● **Task objective**: Filter the material below down to the lines containing the word "exact".

┏━━

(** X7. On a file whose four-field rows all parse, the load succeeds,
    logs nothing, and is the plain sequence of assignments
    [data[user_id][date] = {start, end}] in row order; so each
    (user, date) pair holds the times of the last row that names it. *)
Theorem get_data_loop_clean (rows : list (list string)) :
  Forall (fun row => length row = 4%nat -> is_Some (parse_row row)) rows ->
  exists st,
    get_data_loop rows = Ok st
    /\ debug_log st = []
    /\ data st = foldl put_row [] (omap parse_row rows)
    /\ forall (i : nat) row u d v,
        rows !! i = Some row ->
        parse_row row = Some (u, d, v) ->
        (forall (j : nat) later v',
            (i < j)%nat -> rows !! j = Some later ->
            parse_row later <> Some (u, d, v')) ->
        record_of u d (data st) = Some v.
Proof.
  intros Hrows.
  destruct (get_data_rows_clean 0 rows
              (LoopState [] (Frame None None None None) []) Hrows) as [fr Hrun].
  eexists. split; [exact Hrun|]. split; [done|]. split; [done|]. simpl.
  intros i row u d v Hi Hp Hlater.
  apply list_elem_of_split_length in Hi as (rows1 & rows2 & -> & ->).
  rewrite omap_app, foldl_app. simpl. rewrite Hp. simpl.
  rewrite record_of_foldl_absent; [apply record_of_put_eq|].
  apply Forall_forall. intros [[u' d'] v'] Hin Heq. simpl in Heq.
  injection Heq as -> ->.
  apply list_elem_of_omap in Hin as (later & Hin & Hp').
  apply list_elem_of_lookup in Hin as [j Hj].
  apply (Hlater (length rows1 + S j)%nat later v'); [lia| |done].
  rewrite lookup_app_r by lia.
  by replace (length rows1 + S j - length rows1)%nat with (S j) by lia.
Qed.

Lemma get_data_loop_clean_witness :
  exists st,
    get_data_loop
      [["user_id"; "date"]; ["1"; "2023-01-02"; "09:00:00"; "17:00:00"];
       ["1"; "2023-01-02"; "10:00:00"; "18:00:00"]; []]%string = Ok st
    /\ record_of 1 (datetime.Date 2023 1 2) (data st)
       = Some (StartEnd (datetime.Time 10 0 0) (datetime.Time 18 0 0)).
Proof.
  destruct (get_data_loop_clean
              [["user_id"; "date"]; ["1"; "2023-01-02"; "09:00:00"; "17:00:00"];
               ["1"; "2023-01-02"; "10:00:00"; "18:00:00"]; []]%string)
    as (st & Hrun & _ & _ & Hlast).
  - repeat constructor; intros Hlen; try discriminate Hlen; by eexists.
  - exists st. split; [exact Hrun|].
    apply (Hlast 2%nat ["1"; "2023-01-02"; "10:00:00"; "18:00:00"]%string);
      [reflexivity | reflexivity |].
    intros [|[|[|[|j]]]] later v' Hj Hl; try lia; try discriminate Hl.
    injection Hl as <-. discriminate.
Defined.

┗━━
┏━━

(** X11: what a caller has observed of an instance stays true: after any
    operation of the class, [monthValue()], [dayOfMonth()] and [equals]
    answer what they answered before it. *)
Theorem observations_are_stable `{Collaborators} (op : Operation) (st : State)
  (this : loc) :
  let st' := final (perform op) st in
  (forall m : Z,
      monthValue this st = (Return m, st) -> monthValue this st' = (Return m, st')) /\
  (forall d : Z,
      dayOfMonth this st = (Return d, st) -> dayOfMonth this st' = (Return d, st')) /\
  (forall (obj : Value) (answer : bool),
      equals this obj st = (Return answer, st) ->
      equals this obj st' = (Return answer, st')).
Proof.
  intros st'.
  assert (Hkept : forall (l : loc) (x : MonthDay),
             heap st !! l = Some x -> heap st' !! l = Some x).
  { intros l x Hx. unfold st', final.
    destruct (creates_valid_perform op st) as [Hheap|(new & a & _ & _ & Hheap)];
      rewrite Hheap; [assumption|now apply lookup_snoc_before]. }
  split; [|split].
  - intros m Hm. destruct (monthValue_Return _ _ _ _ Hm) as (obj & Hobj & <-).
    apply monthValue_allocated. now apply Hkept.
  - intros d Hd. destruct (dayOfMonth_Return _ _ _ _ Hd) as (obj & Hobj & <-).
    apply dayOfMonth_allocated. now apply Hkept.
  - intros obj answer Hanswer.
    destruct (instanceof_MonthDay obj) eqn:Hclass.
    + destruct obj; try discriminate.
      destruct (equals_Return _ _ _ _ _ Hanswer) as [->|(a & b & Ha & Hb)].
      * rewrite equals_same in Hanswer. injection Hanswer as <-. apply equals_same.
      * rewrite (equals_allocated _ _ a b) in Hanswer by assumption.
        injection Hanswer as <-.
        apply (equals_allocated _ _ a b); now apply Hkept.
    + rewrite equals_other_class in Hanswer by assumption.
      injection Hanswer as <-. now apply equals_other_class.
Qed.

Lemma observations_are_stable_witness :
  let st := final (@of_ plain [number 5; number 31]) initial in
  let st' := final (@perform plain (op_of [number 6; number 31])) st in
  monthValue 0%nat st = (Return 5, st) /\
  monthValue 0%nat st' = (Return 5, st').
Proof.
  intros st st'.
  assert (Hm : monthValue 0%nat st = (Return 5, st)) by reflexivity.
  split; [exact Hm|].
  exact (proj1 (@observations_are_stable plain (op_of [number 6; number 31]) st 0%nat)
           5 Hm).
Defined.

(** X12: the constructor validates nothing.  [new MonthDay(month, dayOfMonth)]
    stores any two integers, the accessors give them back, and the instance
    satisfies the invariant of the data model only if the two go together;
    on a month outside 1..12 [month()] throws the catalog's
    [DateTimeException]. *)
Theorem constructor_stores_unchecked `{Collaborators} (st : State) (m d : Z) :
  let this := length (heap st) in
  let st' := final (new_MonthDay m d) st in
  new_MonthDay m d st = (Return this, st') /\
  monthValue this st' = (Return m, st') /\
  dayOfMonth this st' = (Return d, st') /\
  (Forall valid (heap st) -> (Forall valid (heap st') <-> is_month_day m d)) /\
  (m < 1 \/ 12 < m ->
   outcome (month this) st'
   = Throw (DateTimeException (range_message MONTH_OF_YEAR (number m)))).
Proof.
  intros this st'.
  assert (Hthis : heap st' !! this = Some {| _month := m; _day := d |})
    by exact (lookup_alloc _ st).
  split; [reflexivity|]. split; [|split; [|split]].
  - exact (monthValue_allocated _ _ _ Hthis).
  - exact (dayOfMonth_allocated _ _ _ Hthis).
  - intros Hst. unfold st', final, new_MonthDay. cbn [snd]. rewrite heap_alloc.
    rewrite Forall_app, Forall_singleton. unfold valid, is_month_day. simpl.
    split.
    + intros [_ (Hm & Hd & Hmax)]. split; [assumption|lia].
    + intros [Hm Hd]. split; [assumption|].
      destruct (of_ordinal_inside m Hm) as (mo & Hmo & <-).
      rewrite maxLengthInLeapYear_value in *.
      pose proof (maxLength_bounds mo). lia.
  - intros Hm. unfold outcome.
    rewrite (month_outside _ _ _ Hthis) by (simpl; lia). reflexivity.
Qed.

┗━━

● **Output**:
  eexists. split; [exact Hrun|]. split; [done|]. split; [done|]. simpl.
  - exists st. split; [exact Hrun|].
  split; [exact Hm|].
  exact (proj1 (@observations_are_stable plain (op_of [number 6; number 31]) st 0%nat)
    by exact (lookup_alloc _ st).
  - exact (monthValue_allocated _ _ _ Hthis).
  - exact (dayOfMonth_allocated _ _ _ Hthis).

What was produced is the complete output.